Human fibrinogen is an important coagulation factor as well as an acute phase protein in the circulatory system. Fibrinogen-420 is distinguished from the conventional alpha chain of fibrinogen-340 by the presence of an additional 236-residue carboxyl terminus globular domain (alpha(E)C). The alpha(E)C domain of human fibrinogen-420 is a stable and early proteolytic cleavage product in the circulation. A genuine physiological function for alpha(E)C has not yet been established. Our study aims to characterize the novel chaperone-like activity of alpha(E)C. alpha(E)C efficiently protects a series of model proteins from thermally induced aggregation.
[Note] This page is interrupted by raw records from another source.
(** What a timer that fires does: it was due, by [target]; the interface
    state is that of the machine after the timer; and of each kind of
    timer there is one less, and what the continuation has set more. *)
Lemma fire_next_fired target tp tp' :
  on_time tp → fire_next target tp = Some tp' →
  ∃ i d t, t_due tp !! i = Some d ∧ timers (t_page tp) !! i = Some t ∧ d ≤ target
    ∧ ui (t_page tp') = (mstep (Fire i) (ui (t_page tp))).1
    ∧ ∀ q, (count_if q (timers (t_page tp')) + (if q t then 1 else 0)
            = count_if q (timers (t_page tp)) + count_if q (sets t))%nat.
Proof.
  intros Hon Hf.
  destruct (fire_next_spec _ _ _ Hon Hf)
    as (i & d & t & Hd & Ht & _ & Hc & Hp & _ & Hts & _).
  exists i, d, t. split_and!; [done..|lia| |].
  - by rewrite Hp, ui_step, set_clock_ui.
  - intros q. rewrite Hts, count_if_app.
    pose proof (count_if_delete q _ _ _ Ht). lia.
Qed.

Lemma wait_on_time dt tp : on_time tp → on_time (wait dt tp).
Proof.
  intros Hon. unfold wait. set (target := clock tp + Z.max 0 dt).
  set (tp1 := elapse _ target tp).
  destruct (elapse_on_time (pending_weight (timers (t_page tp))) target tp)
    as [Hon1 Hc1]; [done|lia|]. fold tp1 in Hon1, Hc1.
  pose proof (fire_next_None target tp1 (elapse_done _ _ _ Hon (le_n _))) as Hdue.
  unfold on_time, clock. cbn [t_page t_due].
  rewrite set_clock_time, set_clock_timers.
  eapply Forall2_impl; [by apply Forall2_Forall_and|]. cbn. intros x y. lia.
Qed.

Lemma trun_on_time xs tp : on_time tp → on_time (trun xs tp).
Proof.
  revert tp. induction xs as [|x xs IH]; intros tp Hon; [done|]. apply IH.
  destruct x; [by apply wait_on_time | by apply act_on_time].
Qed.

Lemma tsession_on_time w xs : on_time (tsession w xs).
Proof. apply trun_on_time. constructor. Qed.

End timed.

(** ** A timed session is a session *)

Section refinement.
Context {S : Type} `{!Sdk S}.
Implicit Types (p : Page S) (tp : Timed S) (w : World S).

(** [tp'] comes from [tp] by events of the clock. *)
Definition ticks tp tp' : Prop :=
  ∃ es, t_page tp' = run es (t_page tp) ∧ forallb clocked es = true.
(* ===== verification/Analytics.v ===== *)
(** * The analytics utility module

    [src/lib/utils/analytics.ts] is a helper that forwards typed events to
    two optional sinks installed on the window, [gtag] and [mixpanel], and
    logs them in development.  No file of the application imports it (the
    page calls Amplitude directly); it is modelled on its own.

    The environment [Env] holds what the module reads ([NODE_ENV], whether
    there is a window, which sinks are installed and whether a call into
    them throws, the path of the location) and the list of what it has
    sent.  An [EventParams] object is a [Props]: its optional fields
    [category], [label] and [value] are properties like the others.  The
    function [trackEvent] of the module is [analytics_trackEvent] here, since
    the page has a function of the same name. *)

From S2P Require Import Prelude JsString JsValue Effects.

#[local] Open Scope string_scope.
#[local] Open Scope list_scope.

(** ** Data *)

Inductive EventCategory : Type :=
| CatPageView | CatNavigation | CatForm | CatSurvey | CatSocial.

Definition category_name (c : EventCategory) : string :=
  match c with
  | CatPageView => "page_view"
  | CatNavigation => "navigation"
  | CatForm => "form"
  | CatSurvey => "survey"
  | CatSocial => "social"
  end.

Inductive EventAction : Type :=
| LandingPageView | InstagramClick | NotificationSignup | SurveySubmit
| SurveyOptionSelect.

Definition action_name (a : EventAction) : string :=
  match a with
  | LandingPageView => "landing_page_view"
  | InstagramClick => "instagram_click"
  | NotificationSignup => "notification_signup"
  | SurveySubmit => "survey_submit"
  | SurveyOptionSelect => "survey_option_select"
  end.

(** The first parameter of [trackSurveyOptionSelect]. *)
Inductive QuestionType : Type := TGender | TAge | TInterest | TSource | TReaction.

Definition questionType_name (t : QuestionType) : string :=
  match t with
  | TGender => "gender"
  | TAge => "age"
  | TInterest => "interest"
  | TSource => "source"
  | TReaction => "reaction"
  end.

#[export] Instance EventCategory_eq_dec : EqDecision EventCategory.
Proof. solve_decision. Defined.
#[export] Instance EventAction_eq_dec : EqDecision EventAction.
Proof. solve_decision. Defined.
#[export] Instance QuestionType_eq_dec : EqDecision QuestionType.
Proof. solve_decision. Defined.

(** The parameter of [trackSurveySubmit]. *)
Record Answers : Type := mkAnswers {
  a_gender : string;
  a_ageGroup : string;
  a_interest : string;
  a_source : string;
  a_reaction : string;
}.

(** What the module sends out. *)
Inductive Sent : Type :=
| SLog (action : string) (params : option Props)
    (* console.log('[Analytics]', action, params) *)
| SGtag (command action : string) (props : Props)
    (* window.gtag(command, action, props) *)
| SMixpanel (action : string) (params : option Props).
    (* window.mixpanel.track(action, params) *)

#[export] Instance Sent_eq_dec : EqDecision Sent.
Proof. solve_decision. Defined.

(** [interface EventParams]: a category, a label and a value, each optional
    and of its type, and under any other key a string, a number, a boolean
    or [undefined]. *)
Definition categories : list EventCategory :=
  [CatPageView; CatNavigation; CatForm; CatSurvey; CatSocial].

Definition field_typed (k : string) (v : JsVal) : bool :=
  match v with
  | JUndefined => true
  | JNull => false
  | JStr s =>
    if String.eqb k "category" then bool_decide (s ∈ category_name <$> categories)
    else negb (String.eqb k "value")
  | JNum _ => negb (String.eqb k "category" || String.eqb k "label")
  | JBool _ =>
    negb (String.eqb k "category" || String.eqb k "label" || String.eqb k "value")
  end.

Definition EventParams (o : Props) : Prop :=
  map_Forall (λ k v, field_typed k v = true) o.

(** What is sent carries parameters of the type [EventParams]; the payload
    of [gtag] is a [Record<string, unknown>]. *)
Definition sent_typed (x : Sent) : Prop :=
  match x with
  | SLog _ params | SMixpanel _ params => from_option EventParams True params
  | SGtag _ _ _ => True
  end.

(** A sink is absent, or installed; a call into an installed sink may
    throw. *)
Record Env : Type := mkEnv {
  nodeEnv : string;            (* process.env.NODE_ENV *)
  hasWindow : bool;            (* typeof window !== 'undefined' *)
  gtag : option bool;          (* window.gtag, and whether it throws *)
  mixpanel : option bool;      (* window.mixpanel, and whether track throws *)
  pathname : string;           (* window.location.pathname *)
  sent : list Sent;            (* oldest first *)
}.

Definition set_sent (l : list Sent) (e : Env) : Env :=
  mkEnv (nodeEnv e) (hasWindow e) (gtag e) (mixpanel e) (pathname e) l.

(** Record something sent. *)
Definition send (x : Sent) : JS Env unit :=
  modify (λ e, set_sent (sent e ++ [x]) e).

(** A call into a sink: it is made, and then the sink may throw. *)
Definition call_sink (x : Sent) (throws : bool) : JS Env unit :=
  send x;; if throws then throw SdkError else mret tt.

(** ** The module *)

(** [params?.k]. *)
Definition opt_get (k : string) (params : option Props) : JsVal :=
  match params with
  | None => JUndefined
  | Some o => prop_get k o
  end.

(** The third argument of the call of [gtag]. *)
Definition gtag_props (params : option Props) : Props :=
  spread
    {[ "event_category" := js_or (opt_get "category" params) (JStr "engagement");
       "event_label" := opt_get "label" params;
       "value" := opt_get "value" params ]}
    (spread_opt params).
(** The picture of the hero section: two platforms with their screen doors, the tracks between them and the caption (page.tsx 278-421). *)
Definition screendoor : Node :=
  Elem (Motion "div")
    ["initial" =: PObj ["opacity" =: PNum 0%float; "y" =: PNum 20%float];
     "animate" =: PObj ["opacity" =: PNum 1%float; "y" =: PNum 0%float];
     "transition" =: PObj ["duration" =: PNum 0.8%float];
     "className" =: PStr "relative rounded-3xl overflow-hidden bg-gradient-to-br from-[#FFF5F5] via-[#FFE8E8] to-[#FFD9D9] p-10 md:p-16 shadow-lg border border-[#FFE8E8]/50"]
    [Elem (Html "div")
       ["className" =: PStr "absolute inset-0 overflow-hidden"]
       [Elem (Html "div")
          ["className" =: PStr "absolute top-0 left-1/4 w-96 h-96 bg-[#FF6B6B]/10 rounded-full blur-3xl"] [];
        Elem (Html "div")
          ["className" =: PStr "absolute bottom-0 right-1/4 w-96 h-96 bg-[#FF9E9E]/10 rounded-full blur-3xl"] []];
     Elem (Html "div")
       ["className" =: PStr "relative max-w-2xl mx-auto z-10"]
       [Elem (Html "div")
          ["className" =: PStr "flex items-center justify-center gap-4 md:gap-6 my-8"]
          [Elem (Html "div")
             ["className" =: PStr "flex-1 relative"]
             [Elem (Motion "div")
                ["initial" =: PObj ["opacity" =: PNum 0%float; "x" =: PNum (-20)%float];
                 "animate" =: PObj ["opacity" =: PNum 1%float; "x" =: PNum 0%float];
                 "transition" =: PObj ["duration" =: PNum 0.8%float; "delay" =: PNum 0.2%float];
                 "className" =: PStr "relative bg-white/70 backdrop-blur-md rounded-3xl p-8 md:p-10 shadow-xl border border-white/50"]
                [Elem (Html "div")
                   ["className" =: PStr "absolute inset-0 rounded-3xl bg-gradient-to-br from-[#FF6B6B]/20 to-transparent opacity-50"] [];
                 Elem (Html "div")
                   ["className" =: PStr "flex items-center justify-center h-28 md:h-36 relative z-10"]
                   [Elem (Html "div")
                      ["className" =: PStr "relative"]
                      [Elem (Html "div")
                         ["className" =: PStr "absolute inset-0 w-20 h-20 md:w-24 md:h-24 rounded-full bg-gradient-to-br from-[#FF6B6B]/30 to-[#FF9E9E]/30 blur-xl"] [];
                       Elem (Html "div")
                         ["className" =: PStr "relative w-20 h-20 md:w-24 md:h-24 rounded-full bg-gradient-to-br from-[#FF6B6B]/40 via-[#FF9E9E]/30 to-[#FFD9D9]/20 flex items-center justify-center shadow-inner"]
                         [Elem (Html "span")
                            ["className" =: PStr "text-3xl md:text-4xl"]
                            [Text "🙋🏻"]]]]];
              Elem (Motion "div")
                ["initial" =: PObj ["scale" =: PNum 0%float];
                 "animate" =: PObj ["scale" =: PNum 1%float];
                 "transition" =: PObj ["duration" =: PNum 0.6%float; "delay" =: PNum 0.4%float];
                 "className" =: PStr "absolute right-0 top-1/2 -translate-y-1/2 translate-x-1/2 flex flex-col items-center gap-1 z-20"]
                [Elem (Html "div")
                   ["className" =: PStr "w-1.5 h-24 md:h-28 bg-gradient-to-b from-[#FF6B6B] via-[#FF9E9E] to-[#FFD9D9] rounded-full shadow-lg shadow-[#FF6B6B]/50"] []]];
           Elem (Html "div")
             ["className" =: PStr "relative flex flex-col items-center gap-2 z-10"]
             [Elem (Html "div")
                ["className" =: PStr "relative bg-gradient-to-b from-[#222]/10 via-[#222]/20 to-[#222]/10 rounded-lg px-4 md:px-6 py-8 md:py-10 border border-[#222]/20 shadow-lg w-full"]
                [Elem (Motion "div")
                   ["initial" =: PObj ["opacity" =: PNum 0%float; "x" =: PNum (-20)%float];
                    "animate" =: PObj ["opacity" =: PNum 1%float; "x" =: PNum 0%float];
                    "transition" =: PObj ["duration" =: PNum 0.8%float; "delay" =: PNum 0.6%float];
                    "className" =: PStr "absolute left-2 top-1/2 -translate-y-1/2 flex items-center gap-1 md:gap-2"] [];
                 Elem (Html "div")
                   ["className" =: PStr "h-px bg-[#222]/20 w-full"] []];
              Elem (Html "div")
                ["className" =: PStr "text-xs md:text-sm font-semibold text-[#666] whitespace-nowrap bg-white/60 rounded-full px-3 py-1 backdrop-blur-sm"]
                [Text "열차"]];
           Elem (Html "div")
             ["className" =: PStr "relative flex flex-col items-center gap-2 z-10"]
             [Elem (Html "div")
                ["className" =: PStr "relative bg-gradient-to-b from-[#222]/10 via-[#222]/20 to-[#222]/10 rounded-lg px-4 md:px-6 py-8 md:py-10 border border-[#222]/20 shadow-lg w-full"]
                [Elem (Motion "div")
                   ["initial" =: PObj ["opacity" =: PNum 0%float; "x" =: PNum (-20)%float];
                    "animate" =: PObj ["opacity" =: PNum 1%float; "x" =: PNum 0%float];
                    "transition" =: PObj ["duration" =: PNum 0.8%float; "delay" =: PNum 0.6%float];
                    "className" =: PStr "absolute left-2 top-1/2 -translate-y-1/2 flex items-center gap-1 md:gap-2"] [];
                 Elem (Html "div")
                   ["className" =: PStr "h-px bg-[#222]/20 w-full"] []];
              Elem (Html "div")
                ["className" =: PStr "text-xs md:text-sm font-semibold text-[#666] whitespace-nowrap bg-white/60 rounded-full px-3 py-1 backdrop-blur-sm"]
                [Text "열차"]];
           Elem (Html "div")
             ["className" =: PStr "flex-1 relative"]
             [Elem (Motion "div")
                ["initial" =: PObj ["scale" =: PNum 0%float];
                 "animate" =: PObj ["scale" =: PNum 1%float];
                 "transition" =: PObj ["duration" =: PNum 0.6%float; "delay" =: PNum 0.4%float];
                 "className" =: PStr "absolute left-0 top-1/2 -translate-y-1/2 -translate-x-1/2 flex flex-col items-center gap-1 z-20"]
                [Elem (Html "div")
                   ["className" =: PStr "w-1.5 h-24 md:h-28 bg-gradient-to-b from-[#FFD9D9] via-[#FF9E9E] to-[#FF6B6B] rounded-full shadow-lg shadow-[#FF6B6B]/50"] []];
              Elem (Motion "div")
                ["initial" =: PObj ["opacity" =: PNum 0%float; "x" =: PNum 20%float];
                 "animate" =: PObj ["opacity" =: PNum 1%float; "x" =: PNum 0%float];
                 "transition" =: PObj ["duration" =: PNum 0.8%float; "delay" =: PNum 0.3%float];
                 "className" =: PStr "relative bg-white/70 backdrop-blur-md rounded-3xl p-8 md:p-10 shadow-xl border border-white/50"]
                [Elem (Html "div")
                   ["className" =: PStr "absolute inset-0 rounded-3xl bg-gradient-to-bl from-[#FF6B6B]/20 to-transparent opacity-50"] [];
                 Elem (Html "div")
                   ["className" =: PStr "flex items-center justify-center h-28 md:h-36 relative z-10"]
                   [Elem (Html "div")
                      ["className" =: PStr "relative"]
                      [Elem (Html "div")
                         ["className" =: PStr "absolute inset-0 w-20 h-20 md:w-24 md:h-24 rounded-full bg-gradient-to-br from-[#FF6B6B]/30 to-[#FF9E9E]/30 blur-xl"] [];
                       Elem (Html "div")
                         ["className" =: PStr "relative w-20 h-20 md:w-24 md:h-24 rounded-full bg-gradient-to-br from-[#FF6B6B]/40 via-[#FF9E9E]/30 to-[#FFD9D9]/20 flex items-center justify-center shadow-inner"]
                         [Elem (Html "span")
                            ["className" =: PStr "text-3xl md:text-4xl"]
                            [Text "🙋🏻‍♀️"]]]]]]];
        Elem (Motion "div")
          ["initial" =: PObj ["opacity" =: PNum 0%float];
           "animate" =: PObj ["opacity" =: PNum 1%float];
           "transition" =: PObj ["duration" =: PNum 0.8%float; "delay" =: PNum 0.6%float];
           "className" =: PStr "text-center mt-8"]
          [Elem (Html "p")
             ["className" =: PStr "text-sm md:text-base text-[#666] font-medium bg-white/40 backdrop-blur-sm rounded-full px-4 py-2 inline-block"]
             [Text "반대편에서 만나는 첫인상"]]]].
Furthermore, alpha(E)C specifically recognizes the partially denatured form instead of the native form of citrate synthase (CS) and potentially protects it from thermally induced inactivation. The protective effect may result from formation of soluble complexes between alpha(E)C and partially denatured CS as tested by size exclusion column and electron microscope. In addition, alpha(E)C can keep the partially denatured luciferase in a folding competent state and help it refold in cooperation with rabbit reticulocyte lysate (RRL). Furthermore, alpha(E)C can also form complexes with thermally stressed plasma proteins. Our findings reveal the novel function of alpha(E)C as a chaperone-like protein, which not only provides new insights into the extracellular chaperone system but also has implications on the physiological and pathological relevance of fibrinogen.